_ASSIGNMENT_:
Show each line of the data below in which "pose" occurs.

** DATA FOR THIS EXERCISE follows **

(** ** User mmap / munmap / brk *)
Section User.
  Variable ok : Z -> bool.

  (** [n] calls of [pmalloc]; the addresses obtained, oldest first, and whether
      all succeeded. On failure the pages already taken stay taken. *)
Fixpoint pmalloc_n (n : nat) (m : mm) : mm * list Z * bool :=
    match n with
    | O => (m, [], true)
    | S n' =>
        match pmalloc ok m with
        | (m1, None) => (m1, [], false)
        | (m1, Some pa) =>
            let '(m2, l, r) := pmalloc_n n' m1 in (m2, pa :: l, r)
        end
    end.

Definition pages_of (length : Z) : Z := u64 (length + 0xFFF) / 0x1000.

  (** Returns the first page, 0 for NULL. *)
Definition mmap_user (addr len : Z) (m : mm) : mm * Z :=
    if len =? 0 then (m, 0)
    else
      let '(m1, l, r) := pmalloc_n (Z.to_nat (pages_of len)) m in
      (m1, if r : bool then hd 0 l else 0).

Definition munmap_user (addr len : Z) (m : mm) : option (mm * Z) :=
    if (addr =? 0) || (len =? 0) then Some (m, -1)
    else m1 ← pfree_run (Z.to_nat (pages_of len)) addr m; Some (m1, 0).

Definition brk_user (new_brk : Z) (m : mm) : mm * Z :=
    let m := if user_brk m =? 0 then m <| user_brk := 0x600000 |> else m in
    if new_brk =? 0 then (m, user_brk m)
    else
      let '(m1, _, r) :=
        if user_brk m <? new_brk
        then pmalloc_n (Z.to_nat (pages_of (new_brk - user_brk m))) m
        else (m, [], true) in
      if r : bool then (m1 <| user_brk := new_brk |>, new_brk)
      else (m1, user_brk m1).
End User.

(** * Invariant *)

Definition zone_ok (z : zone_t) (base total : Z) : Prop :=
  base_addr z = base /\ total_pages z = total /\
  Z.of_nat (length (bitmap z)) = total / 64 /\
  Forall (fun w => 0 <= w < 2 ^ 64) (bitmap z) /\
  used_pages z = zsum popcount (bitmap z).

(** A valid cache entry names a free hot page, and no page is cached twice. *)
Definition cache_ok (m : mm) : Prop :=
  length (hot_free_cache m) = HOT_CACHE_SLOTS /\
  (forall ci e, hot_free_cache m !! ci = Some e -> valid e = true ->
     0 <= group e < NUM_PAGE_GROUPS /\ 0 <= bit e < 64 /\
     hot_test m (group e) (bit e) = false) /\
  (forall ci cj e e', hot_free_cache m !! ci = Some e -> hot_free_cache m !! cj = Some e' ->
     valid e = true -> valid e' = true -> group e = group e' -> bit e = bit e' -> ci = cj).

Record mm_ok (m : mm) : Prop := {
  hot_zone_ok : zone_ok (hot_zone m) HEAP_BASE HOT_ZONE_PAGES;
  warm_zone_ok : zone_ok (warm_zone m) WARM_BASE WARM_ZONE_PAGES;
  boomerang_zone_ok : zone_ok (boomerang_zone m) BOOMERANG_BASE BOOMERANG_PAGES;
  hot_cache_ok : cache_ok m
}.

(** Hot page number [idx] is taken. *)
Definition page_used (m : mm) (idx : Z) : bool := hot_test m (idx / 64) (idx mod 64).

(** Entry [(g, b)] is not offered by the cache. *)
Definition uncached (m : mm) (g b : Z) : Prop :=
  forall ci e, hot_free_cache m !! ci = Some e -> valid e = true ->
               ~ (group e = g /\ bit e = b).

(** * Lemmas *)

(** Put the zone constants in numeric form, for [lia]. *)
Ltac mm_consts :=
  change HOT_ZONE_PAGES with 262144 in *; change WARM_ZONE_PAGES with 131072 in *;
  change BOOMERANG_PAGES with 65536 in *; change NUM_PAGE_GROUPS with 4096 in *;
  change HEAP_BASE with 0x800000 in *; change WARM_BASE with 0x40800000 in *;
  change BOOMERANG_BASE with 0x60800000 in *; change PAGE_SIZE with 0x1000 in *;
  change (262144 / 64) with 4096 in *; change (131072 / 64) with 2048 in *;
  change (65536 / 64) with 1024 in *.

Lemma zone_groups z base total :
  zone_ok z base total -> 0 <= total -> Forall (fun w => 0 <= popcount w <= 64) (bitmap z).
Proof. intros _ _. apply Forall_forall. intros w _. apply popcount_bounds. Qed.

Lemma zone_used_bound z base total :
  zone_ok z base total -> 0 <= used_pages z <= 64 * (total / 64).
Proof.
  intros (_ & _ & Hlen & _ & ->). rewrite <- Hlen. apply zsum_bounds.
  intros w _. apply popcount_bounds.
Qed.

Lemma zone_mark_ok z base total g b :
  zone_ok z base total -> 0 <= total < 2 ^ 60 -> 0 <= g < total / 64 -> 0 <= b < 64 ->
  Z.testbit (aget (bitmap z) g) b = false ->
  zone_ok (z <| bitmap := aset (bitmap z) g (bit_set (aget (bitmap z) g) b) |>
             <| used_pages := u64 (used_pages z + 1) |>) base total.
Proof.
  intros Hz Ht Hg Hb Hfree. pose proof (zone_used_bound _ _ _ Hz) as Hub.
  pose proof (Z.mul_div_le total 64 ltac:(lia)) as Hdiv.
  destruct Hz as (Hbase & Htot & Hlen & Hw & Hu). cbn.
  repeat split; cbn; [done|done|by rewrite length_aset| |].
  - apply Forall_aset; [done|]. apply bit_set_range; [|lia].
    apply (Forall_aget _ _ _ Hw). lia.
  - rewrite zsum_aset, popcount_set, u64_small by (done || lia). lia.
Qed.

** End of DATA FOR THIS EXERCISE **
** DATA FOR THIS EXERCISE follows **

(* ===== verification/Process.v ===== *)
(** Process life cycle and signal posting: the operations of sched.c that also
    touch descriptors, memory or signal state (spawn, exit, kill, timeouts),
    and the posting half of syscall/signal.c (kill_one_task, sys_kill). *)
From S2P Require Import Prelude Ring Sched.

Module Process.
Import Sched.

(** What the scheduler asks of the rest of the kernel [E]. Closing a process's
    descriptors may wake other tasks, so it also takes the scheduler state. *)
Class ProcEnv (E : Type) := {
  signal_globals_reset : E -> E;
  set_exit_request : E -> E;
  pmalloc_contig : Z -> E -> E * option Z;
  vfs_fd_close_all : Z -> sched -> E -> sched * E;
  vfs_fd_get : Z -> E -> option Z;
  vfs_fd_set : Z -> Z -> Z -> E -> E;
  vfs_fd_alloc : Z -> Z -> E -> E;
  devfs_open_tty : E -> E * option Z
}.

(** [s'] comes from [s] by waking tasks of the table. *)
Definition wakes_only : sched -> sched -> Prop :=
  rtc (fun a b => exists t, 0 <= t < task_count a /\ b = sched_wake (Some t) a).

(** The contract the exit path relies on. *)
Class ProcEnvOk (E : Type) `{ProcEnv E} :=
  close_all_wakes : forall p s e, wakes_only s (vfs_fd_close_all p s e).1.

** End of DATA FOR THIS EXERCISE **

_REPLY TO THE TASK_:
  intros Hz Ht Hg Hb Hfree. pose proof (zone_used_bound _ _ _ Hz) as Hub.
  pose proof (Z.mul_div_le total 64 ltac:(lia)) as Hdiv.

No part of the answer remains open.